# Estimate of Public Jupyter Notebooks on GitHub

This notebook shows the historical count and future estimate of the number of `*.ipynb` files on GitHub. The daily count comes from executing the query [extension:ipynb nbformat_minor](https://github.com/search?utf8=%E2%9C%93&q=extension%3Aipynb+nbformat_minor) once a day, on most days. We re-render the notebook and publish it daily after the update.

## Assumptions

1. That the search query hits and notebooks on GitHub are in 1:1 correspondence.
1. That GitHub is accurately reporting the total number of `*.ipynb` file hits.
1. That the result is **not** inflated due to GitHub forks.
    * Evidence: We do not see the tutorial notebooks from the ipython/ipython GitHub repository duplicated in the search results because of the 2,000+ forks of the ipython/ipython repo.
1. That the result **is** inflated a tiny bit by manually created duplicates of notebooks.
    * Evidence: Some people seem to download their favorite notebooks and then upload them into their own git repositories for safe keeping.

In [None]:
import warnings
warnings.simplefilter('ignore', FutureWarning)

In [None]:
%matplotlib inline

In [None]:
import datetime
import matplotlib as mpl
import matplotlib.pyplot as plt
import numpy as np
import pandas as pd
import requests
import statsmodels.api as sm

In [None]:
mpl.style.use('ggplot')
figsize = (14,7)

In [None]:
now = datetime.datetime.utcnow()
print(f'This notebook was last rendered at {now} UTC')

## Raw Hits

First, let's load the historical data into a DataFrame indexed by date.

In [None]:
hits_df = pd.read_csv('ipynb_counts.csv', index_col=0, header=0, parse_dates=True)
hits_df.reset_index(inplace=True)
hits_df.drop_duplicates(subset='date', inplace=True)
hits_df.set_index('date', inplace=True)
hits_df.sort_index(ascending=True, inplace=True)

In [None]:
hits_df.tail(3)

There might be missing counts for days that we failed to sample. We build up the expected date range and insert NaNs for dates we missed.

In [None]:
til_today = pd.date_range(hits_df.index[0], hits_df.index[-1])

In [None]:
hits_df = hits_df.reindex(til_today)

Now we plot the known notebook counts for each day we've been tracking the query results.

In [None]:
ax = hits_df.plot(title=f"GitHub search hits for {len(hits_df)} days", figsize=figsize)
ax.set_xlabel('Date')
ax.set_ylabel('# of ipynb files');

## Smoothed Hits

We don't have data for every day in the collection timeframe. We'll use simple linear interpolation to fill the gaps.

In [None]:
daily_deltas = (hits_df.hits - hits_df.hits.shift()).fillna(0)

In [None]:
hits_df = hits_df.interpolate(method='time')

In [None]:
ax = hits_df.plot(title=f"GitHub search hits for {len(hits_df)} days sans outliers", 
                  figsize=figsize)
ax.set_xlabel('Date')
_ = ax.set_ylabel('# of ipynb files')

The total change in the number of `*.ipynb` hits between the tracking start date and today is:

In [None]:
total_delta_nbs = hits_df.iloc[-1] - hits_df.iloc[0]
total_delta_nbs

## Daily Change

The daily average change for the entire duration.

In [None]:
avg_delta_nbs = total_delta_nbs / len(hits_df)
avg_delta_nbs

We can look at the daily change over the entire period alongside the rolling 30-day mean of the daily deltas.
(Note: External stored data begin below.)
Lemma queries_registered_new m n :
  queries_registered K m -> well_formed n = true ->
  nameToIpset m !! n = None -> queryOf n ∉ conn m.
Proof.
  intros (_ & Hq & _) Hwf Hnone Hin.
  destruct (Hq _ Hin) as (n' & Heq & Hwf' & [set Hset]).
  apply queryOf_inj in Heq; [|done..]. congruence.
Qed.

Lemma parseIpsetConfig_name_parsed i l n ipsets m :
  queries_registered K m ->
  parsed K (parseIpsetConfig_name K i l n ipsets m).1.1
           (parseIpsetConfig_name K i l n ipsets m).2.
Proof.
  intros Hm. pose proof (queries_registered_new m n Hm) as Hnew.
  unfold parseIpsetConfig_name, queryOf in *.
  destruct (well_formed n) eqn:Hwf; unfold well_formed in Hwf.
  2:{ repeat (match goal with |- context [if negb ?b then _ else _] =>
                                destruct b; cbn [negb] end; try done). }
  apply andb_prop in Hwf as [Hwf H1]. apply andb_prop in Hwf as [Hl H0].
  rewrite Hl, H0, H1. cbn [negb].
  destruct (nameToIpset m !! n) as [set|] eqn:E; [done|].
  specialize (Hnew eq_refl eq_refl).
  set (t := {| TableName := nth 2 (Split n "#") "";
               Family := TableFamilyINet |}) in *.
  set (name := nth 3 (Split n "#") "") in *.
  destruct (k_GetSetByName K (conn m) t name) as [err|set] eqn:Ek.
  { unfold parsed. simpl. exists m, (GetSetByName t name).
    split; [done|]. split; [done|]. split; [done|]. split; [by exists n|].
    simpl. by rewrite Ek. }
  destruct (bool_decide (KeyType set = TypeIPAddr)) eqn:Et; cbn [negb].
  2:{ unfold parsed. simpl. exists m, (GetSetByName t name).
      split; [done|]. split; [done|]. split; [done|]. split; [by exists n|].
      simpl. by rewrite Ek, Et. }
  unfold parsed. simpl.
  destruct Hm as (Hnd & Hq & Hw). split; [|split]; simpl.
  - apply NoDup_app. split; [done|]. split; [|apply NoDup_singleton].
    intros c Hc ->%list_elem_of_singleton. done.
  - intros c [Hc| ->%list_elem_of_singleton]%elem_of_app.
    + destruct (Hq c Hc) as (n' & -> & Hwf & [set' Hs]).
      exists n'. repeat split; [done|].
      destruct (decide (n = n')) as [->|Hne]; [congruence|].
      rewrite lookup_insert_ne by done. eauto.
    + exists n. unfold queryOf, well_formed.
      rewrite Hl, H0, H1, lookup_insert_eq. eauto.
  - apply well_answered_snoc; [done|]. simpl. by rewrite Ek.
Qed.

Lemma parseIpsetConfig_names_parsed i l names ipsets m :
  queries_registered K m ->
  parsed K (parseIpsetConfig_names K i l names ipsets m).1.1
           (parseIpsetConfig_names K i l names ipsets m).2.
Proof.
  revert ipsets m. induction names as [|n names IH]; intros ipsets m Hm; simpl;
    [done|].
  pose proof (parseIpsetConfig_name_parsed i l n ipsets m Hm) as H.
  destruct (parseIpsetConfig_name K i l n ipsets m) as [[[e|] ipsets1] m1];
    [done|].
  by apply IH.
Qed.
The large jumps in the data are from GitHub reporting drastically different counts from one day to the next. We suspect this happens when they rebuild their search index.

In [None]:
daily_deltas = (hits_df.hits - hits_df.hits.shift()).fillna(0)

In [None]:
fig, ax = plt.subplots(figsize=figsize)
ax.plot(daily_deltas.rolling(window=30, min_periods=0, center=False).mean(), 
        label='30-day rolling mean of daily-change')
ax.plot(daily_deltas, label='24-hour change')
ax.set_xlabel('Date')
ax.set_ylabel('Delta notebook count')
ax.set_title('Change in notebook count')
_ = ax.legend(loc='upper left')

Let's look at the rolling mean in isolation.

In [None]:
fig, ax = plt.subplots(figsize=figsize)
ax.plot(daily_deltas.rolling(window=30, min_periods=0, center=False).mean())
ax.set_xlabel('Date')
ax.set_ylabel('Delta notebook count')
_ = ax.set_title('30-day rolling mean of daily-change')

## Count Prediction

We next train an [autoregressive model](http://en.wikipedia.org/wiki/Autoregressive_model) on the prior year of data. We then use the model to predict the number of notebooks on GitHub a year from now.

In [None]:
delta = datetime.timedelta(365)

In [None]:
train_df = hits_df.loc[now.date()-delta:]
model = sm.tsa.AR(train_df, freq='D').fit(ic='aic')
model.params

We predict counts through a full year in the future.

In [None]:
pred_s = model.predict(
    (now.date()-delta + datetime.timedelta(model.k_ar)).strftime('%Y-%m-%d'),
    (now.date()+delta).strftime('%Y-%m-%d'),
    dynamic=True
)

Now we can plot the truth and prediction.

In [None]:
fig, ax = plt.subplots(figsize=figsize)
ax.set_title(f'GitHub search hits predicted until {now.date()+delta}')
# plot the raw search numbers
ax.plot(hits_df, 'ko', markersize=1, label='truth')
# use the pandas plotting api mostly because it formats the legend for us
ax.plot(pred_s, linewidth=2, label='predicted')
# show labels
ax.legend()
_ = ax.set_ylabel('# of ipynb files')

We plot the residuals to get a sense of how well the model matches recent observations.

In [None]:
eval_df = pred_s.to_frame(name='predicted')
eval_df['truth'] = hits_df.hits

In [None]:
residual_df = eval_df.subtract(eval_df.truth, axis=0).dropna().drop('truth', axis=1)
_ = eval_df.drop('truth', axis=1)

In [None]:
fig, ax = plt.subplots(figsize=figsize)
ret = ax.plot(residual_df, 'o', ms=2)
ax.set_ylabel('# predicted hits - # true hits')
ax.set_title('Residuals')
fig.autofmt_xdate()